The torch was officially passed -- for this race, anyway -- with about three miles to go, when Froome spoke up on the team radio and said he wasn't feeling tip-top. He had successfully covered the first attack on Thomas on the finishing climb, but couldn't follow the subsequent surges and changes of pace. There was nothing left to speculation, as hadn't been the case back in 2012 when Froome seemed to be in better form than eventual winner Bradley Wiggins, but subjugated his own ambitions.

"We've just been open and honest with each other from the start," Thomas told reporters afterwards. "Maybe it's hard to believe sometimes after the situation with him and Brad. But we generally are good mates, and we're honest and open and I think that is the main reason for success for the team.''

Froome lost almost a minute to Thomas and is now in third place, sandwiched between the two men with the best chance of cracking Sky's hegemony, Dumoulin (Sunweb), who is 1:59 behind Thomas, and Slovenia's Primoz Roglic (LottoNL-Jumbo), who trails Froome by just 16 seconds. Without the assistance of 21-year-old Colombian talent Egan Bernal, who will surely be a team leader at Sky or somewhere else in the not-distant future, Froome would have slid further back.

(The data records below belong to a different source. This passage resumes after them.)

(* ===== verification/ConcurrencyLimiter.v ===== *)
(** * The concurrency limiter (flowcontrol/concurrency_limiter.h)

    A lock-free counter of the permits in use.  Threads interleave at the atomic
    operations; a permit object is an identifier, and the permits whose
    [limiter_] is not null form the set [held_].  A relaxed load may return any
    value the counter had, so the model lets it return any value at all: only
    the compare-and-swap ties the thread to the current one. *)

From stdpp Require Import gmap.
From S2P Require Import Prelude.

Module ConcurrencyLimiter.

Abbreviation permit := nat.
Abbreviation thread := nat.

Record ConcurrencyLimiter := mkLimiter {
  max_ : Z;
  in_flight_ : Z;
}.
#[export] Instance ConcurrencyLimiter_settable : Settable ConcurrencyLimiter := fun l =>
  mkLimiter (max_ l) (in_flight_ l).

Definition ConcurrencyLimiter_new (max_concurrency : Z) : ConcurrencyLimiter :=
  mkLimiter max_concurrency 0.

Open Scope cox_scope.

(** The atomic operations on the counter. *)
Definition fetch_add (l : ConcurrencyLimiter) : ConcurrencyLimiter := l <| in_flight_ := in_flight_ l +64 1 |>.
Definition release (l : ConcurrencyLimiter) : ConcurrencyLimiter := l <| in_flight_ := in_flight_ l -64 1 |>.

Definition inFlight (l : ConcurrencyLimiter) : Z := in_flight_ l.
Definition isOverloaded (l : ConcurrencyLimiter) : bool :=
  negb (max_ l =? 0)%Z && (max_ l <=? in_flight_ l)%Z.

(** [tryAcquire] run without interference: the first [compare_exchange] either
    succeeds or the loop condition fails. *)
Definition tryAcquire (l : ConcurrencyLimiter) : bool * ConcurrencyLimiter :=
  if (max_ l =? 0)%Z then (true, fetch_add l)
  else
    let cur := in_flight_ l in
    if (cur <? max_ l)%Z then (true, l <| in_flight_ := cur +64 1 |>) else (false, l).

(** ** Interleavings *)
Record config := mkConfig {
  limiter : ConcurrencyLimiter;
  held_ : gset permit;         (* permits with a non-null limiter_ *)
  loops : gmap thread Z;       (* threads inside tryAcquire's loop, with their [cur] *)
}.

(** [Permit::release()], also the destructor: idempotent. *)
Definition permit_release (p : permit) (c : config) : config :=
  if decide (p ∈ held_ c)
  then mkConfig (release (limiter c)) (held_ c ∖ {[p]}) (loops c)
  else c.

(** The part of a move that transfers the slot from [src] to [dst]. *)
Definition permit_transfer (dst src : permit) (c : config) : config :=
  if decide (src ∈ held_ c)
  then mkConfig (limiter c) ({[dst]} ∪ (held_ c ∖ {[src]})) (loops c)
  else c.

(** Move construction of a new object [dst], and move assignment. *)
Definition permit_move_assign (dst src : permit) (c : config) : config :=
  if decide (dst = src) then c else permit_transfer dst src (permit_release dst c).

Inductive step : config -> config -> Prop :=
| step_unlimited c p :
    max_ (limiter c) = 0%Z -> p ∉ held_ c ->
    step c (mkConfig (fetch_add (limiter c)) ({[p]} ∪ held_ c) (loops c))
| step_load c t v :
    max_ (limiter c) <> 0%Z -> loops c !! t = None ->
    step c (mkConfig (limiter c) (held_ c) (<[t := v]> (loops c)))
| step_cas_success c t cur p :
    loops c !! t = Some cur -> (cur < max_ (limiter c))%Z -> in_flight_ (limiter c) = cur ->
    p ∉ held_ c ->
    step c (mkConfig ((limiter c) <| in_flight_ := cur +64 1 |>) ({[p]} ∪ held_ c) (delete t (loops c)))
| step_cas_failure c t cur v :
    loops c !! t = Some cur -> (cur < max_ (limiter c))%Z ->
    step c (mkConfig (limiter c) (held_ c) (<[t := v]> (loops c)))
| step_at_capacity c t cur :
    loops c !! t = Some cur -> (max_ (limiter c) <= cur)%Z ->
    step c (mkConfig (limiter c) (held_ c) (delete t (loops c)))
| step_release c p : step c (permit_release p c)
| step_move_construct c dst src : dst ∉ held_ c -> step c (permit_transfer dst src c)
| step_move_assign c dst src : step c (permit_move_assign dst src c).

Definition start (max_concurrency : Z) : config := mkConfig (ConcurrencyLimiter_new max_concurrency) ∅ ∅.

(** The counter is the number of permits in use (modulo the word size), and a
    limit bounds that number. *)
Definition accounted (c : config) : Prop :=
  in_flight_ (limiter c) = wrap64 (Z.of_nat (size (held_ c))) /\
  u64 (max_ (limiter c)) /\
  (max_ (limiter c) <> 0%Z -> (Z.of_nat (size (held_ c)) <= max_ (limiter c))%Z).

Lemma size_add (X : gset permit) p : p ∉ X -> size ({[p]} ∪ X) = S (size X).
Proof. intros Hp. rewrite size_union by set_solver. by rewrite size_singleton. Qed.

Lemma size_remove (X : gset permit) p : p ∈ X -> S (size (X ∖ {[p]})) = size X.
Proof.
  intros Hp. rewrite size_difference by set_solver. rewrite size_singleton.
  assert (size X <> 0); [|lia]. intros ->%size_empty_inv%leibniz_equiv. set_solver.
Qed.

Lemma accounted_release p c : accounted c -> accounted (permit_release p c).
Proof.
  intros (Hi & Hm & Hb). unfold permit_release. case_decide as Hp; [|done].
  pose proof (size_remove _ _ Hp) as Hs. unfold accounted; simpl. split_and!; [|apply Hm..|].
  - rewrite Hi, wrap64_sub_l. f_equal. lia.
  - intros Hne. specialize (Hb Hne). lia.
Qed.

Lemma accounted_transfer dst src c : dst ∉ held_ c -> accounted c -> accounted (permit_transfer dst src c).
Proof.
  intros Hd (Hi & Hm & Hb). unfold permit_transfer. case_decide as Hs; [|done].
  assert (Hsz : size ({[dst]} ∪ (held_ c ∖ {[src]})) = size (held_ c)).
  { rewrite size_add by set_solver. by apply size_remove. }
  unfold accounted; simpl. by rewrite Hsz.
Qed.

Lemma release_not_held p c : p ∉ held_ (permit_release p c).
Proof. unfold permit_release. case_decide; simpl; set_solver. Qed.

Lemma step_accounted c c' : step c c' -> accounted c -> accounted c'.
Proof.
  intros Hs Hacc. pose proof Hacc as (Hi & Hm & Hb).
  destruct Hs as [c p Hmax Hp|c t v|c t cur p Ht Hlt Heq Hp|c t cur v|c t cur|c p|c dst src Hd|c dst src];
    try done.
  - unfold accounted; simpl. rewrite size_add by done. split_and!; [|apply Hm..|done].
    rewrite Hi, wrap64_add_l. f_equal. lia.
  - unfold accounted; simpl. rewrite size_add by done.
    assert (Hne : max_ (limiter c) <> 0%Z).
    { intros E. rewrite E in Hlt. rewrite Hi in Heq. pose proof (wrap64_range (Z.of_nat (size (held_ c)))).
      unfold u64 in *. lia. }
    specialize (Hb Hne). destruct Hm as [Hm0 Hm1].
    rewrite wrap64_id in Hi by (unfold u64; lia). split_and!; [|done..|lia].
    rewrite <-Heq, Hi. f_equal. lia.
  - by apply accounted_release.
  - by apply accounted_transfer.
  - unfold permit_move_assign. case_decide; [done|].
    apply accounted_transfer; [apply release_not_held|by apply accounted_release].
Qed.

Lemma max_constant c c' : step c c' -> max_ (limiter c') = max_ (limiter c).
Proof.
  destruct 1; try done.
  - unfold permit_release. by case_decide.
  - unfold permit_transfer. by case_decide.
  - unfold permit_move_assign, permit_transfer, permit_release. by repeat case_decide.
Qed.

Lemma start_accounted m : u64 m -> accounted (start m).
Proof.
  intros Hm. unfold accounted, start; cbn [limiter held_ max_ in_flight_ ConcurrencyLimiter_new].
  change (size (∅ : gset permit)) with 0. split; [done|]. split; [done|]. destruct Hm. lia.
Qed.

Lemma reachable_accounted m c : u64 m -> rtc step (start m) c -> accounted c /\ max_ (limiter c) = m.
Proof.
  intros Hm Hr. pose proof (start_accounted m Hm) as Ha.
  assert (max_ (limiter (start m)) = m) as Hmax by done. revert Ha Hmax.
  induction Hr as [c|c1 c2 c3 Hs Hr IH]; intros Ha Hmax; [done|].
  apply IH; [by eapply step_accounted|]. by rewrite (max_constant _ _ Hs).
Qed.

(** C10: the limit is never exceeded, and slots are neither lost nor duplicated:
    in every interleaving of acquisitions, moves and releases by any number of
    threads, at most [max] permits are in use, and the counter is exactly the
    number of permits in use; so once every permit is gone it is zero again. *)
Theorem limiter_invariant m c :
  u64 m -> m <> 0%Z -> rtc step (start m) c ->
  (Z.of_nat (size (held_ c)) <= m)%Z /\ inFlight (limiter c) = Z.of_nat (size (held_ c)).
Proof.
  intros Hm Hne Hr. destruct (reachable_accounted m c Hm Hr) as [(Hi & _ & Hb) Hmax].
  rewrite Hmax in Hb. specialize (Hb Hne). split; [done|]. unfold inFlight. rewrite Hi.
  apply wrap64_id. unfold u64 in *. lia.
Qed.

Lemma limiter_invariant_witness :
  let c := mkConfig (mkLimiter 2 1) {[0]} ∅ in
  (Z.of_nat (size (held_ c)) <= 2)%Z /\ inFlight (limiter c) = Z.of_nat (size (held_ c)).
Proof.
  intros c. apply (limiter_invariant 2 c); [done|done|].
  eapply rtc_l; [apply (step_load _ 7 0); done|].
  eapply rtc_l; [apply (step_cas_success _ 7 0 0); done|].
  apply rtc_refl.
Defined.

(** ** The call without contention *)

(** A call that no other thread disturbs admits exactly when a slot is
    free (always when unlimited), takes exactly one slot, and is one of the
    interleavings above. *)
Theorem tryAcquire_uncontended c p t :
  accounted c -> p ∉ held_ c -> loops c !! t = None ->
  (Z.of_nat (size (held_ c)) < two64 - 1)%Z ->
  let r := tryAcquire (limiter c) in
  r.1 = (bool_decide (max_ (limiter c) = 0%Z) ||
         bool_decide (Z.of_nat (size (held_ c)) < max_ (limiter c))%Z) /\
  in_flight_ r.2 = (in_flight_ (limiter c) + if r.1 then 1 else 0)%Z /\
  rtc step c (mkConfig r.2 (if r.1 then {[p]} ∪ held_ c else held_ c) (loops c)).
Proof.
  intros (Hi & Hm & Hb) Hp Ht Hsz. cbn zeta. rewrite wrap64_id in Hi by (unfold u64; lia).
  unfold tryAcquire. destruct (max_ (limiter c) =? 0)%Z eqn:Em; bool_prop.
  - rewrite bool_decide_eq_true_2 by done. cbn [fst snd]. split_and!; [done| |].
    + simpl. apply wrap64_id. unfold u64. lia.
    + apply rtc_once. by apply step_unlimited.
  - rewrite (bool_decide_eq_false_2 (max_ (limiter c) = 0%Z)) by done. rewrite Hi. simpl orb.
    destruct (Z.of_nat (size (held_ c)) <? max_ (limiter c))%Z eqn:Elt; bool_prop; cbn [fst snd].
    + rewrite bool_decide_eq_true_2 by done. split_and!; [done| |].
      * simpl. apply wrap64_id. unfold u64. lia.
      * eapply rtc_l; [by apply (step_load c t (in_flight_ (limiter c)))|]. apply rtc_once.
        pose proof (step_cas_success (mkConfig (limiter c) (held_ c) (<[t:=in_flight_ (limiter c)]> (loops c)))
          t (in_flight_ (limiter c)) p) as Hs. simpl in Hs. rewrite delete_insert_id in Hs by done.
        rewrite <-Hi. apply Hs; [by rewrite lookup_insert_eq|by rewrite Hi|done|done].
    + rewrite bool_decide_eq_false_2 by lia. split_and!; [done|lia|].
      eapply rtc_l; [by apply (step_load c t (in_flight_ (limiter c)))|]. apply rtc_once.
      pose proof (step_at_capacity (mkConfig (limiter c) (held_ c) (<[t:=in_flight_ (limiter c)]> (loops c)))
        t (in_flight_ (limiter c))) as Hs. simpl in Hs. rewrite delete_insert_id in Hs by done.
      apply Hs; [by rewrite lookup_insert_eq|by rewrite Hi].
Qed.

Lemma tryAcquire_uncontended_witness :
  (tryAcquire (limiter (start 1))).1 = true.
Proof.
  apply (tryAcquire_uncontended (start 1) 0 0); [by apply start_accounted|done..].
Defined.

End ConcurrencyLimiter.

In some ways, the presumptive winner of Sky's two-man lottery should surprise no one. Froome has won the past three Grand Tours in France, Spain and Italy, and his legs were going to wobble at some point. (Needless to say, he is still in the top percentile of the top percentile of riders.) And then there's the unquantifiable effect of the polemic that ensued after news leaked last December that Froome was being investigated for testing over the allowed threshold of an asthma medication.

It has led to constant questioning and considerable roadside hostility, even though the lengthy and tortured path of his case has more to do with dysfunctions within anti-doping than with Froome himself, who assembled the same defense any prominent athlete would -- with all the resources that could be brought to bear. He did not get official clearance to race the Tour until a week before. One of the constants about Froome over the years has been his implacability, speaking softly and staying in the saddle. But the stress has to have had an effect.

Unless Thomas goes to pieces, Froome's post-stage comments seemed to obviate the chance that he'd blast off on a Hail Mary breakaway as he did to come from behind in the Giro d'Italia this spring. The last bit of intrigue left is how much he'll do in Thomas' service and how much that work will affect his chances to finish in the top three.

Thursday's flatter stage won't affect the overall standings, but Friday's includes a ton of climbing and a downhill finish where Sky's rivals may take some risks. Colombia's Nairo Quintana (Movistar), who won Stage 17 on a course that suited his explosive style, moved up to fifth at 3:30 shy of Thomas. He could try a last-ditch move of his own, as he knows he won't be able to bridge up to the podium in Saturday's individual time trial.

If the gaps remain the same going into Saturday, Froome will have to be at his best to stay within striking distance of Dumoulin and fend off Roglic, the time-trial gold and silver medalists respectively in the 2017 world championships -- in which Froome finished third. Lowered over his bike alone, grinding away in a discipline he has deliberately worked to improve, Froome should be unmistakable. It likely won't be a decisive day for him as it has been in the past, but rather a chance to show that he intends to stick around.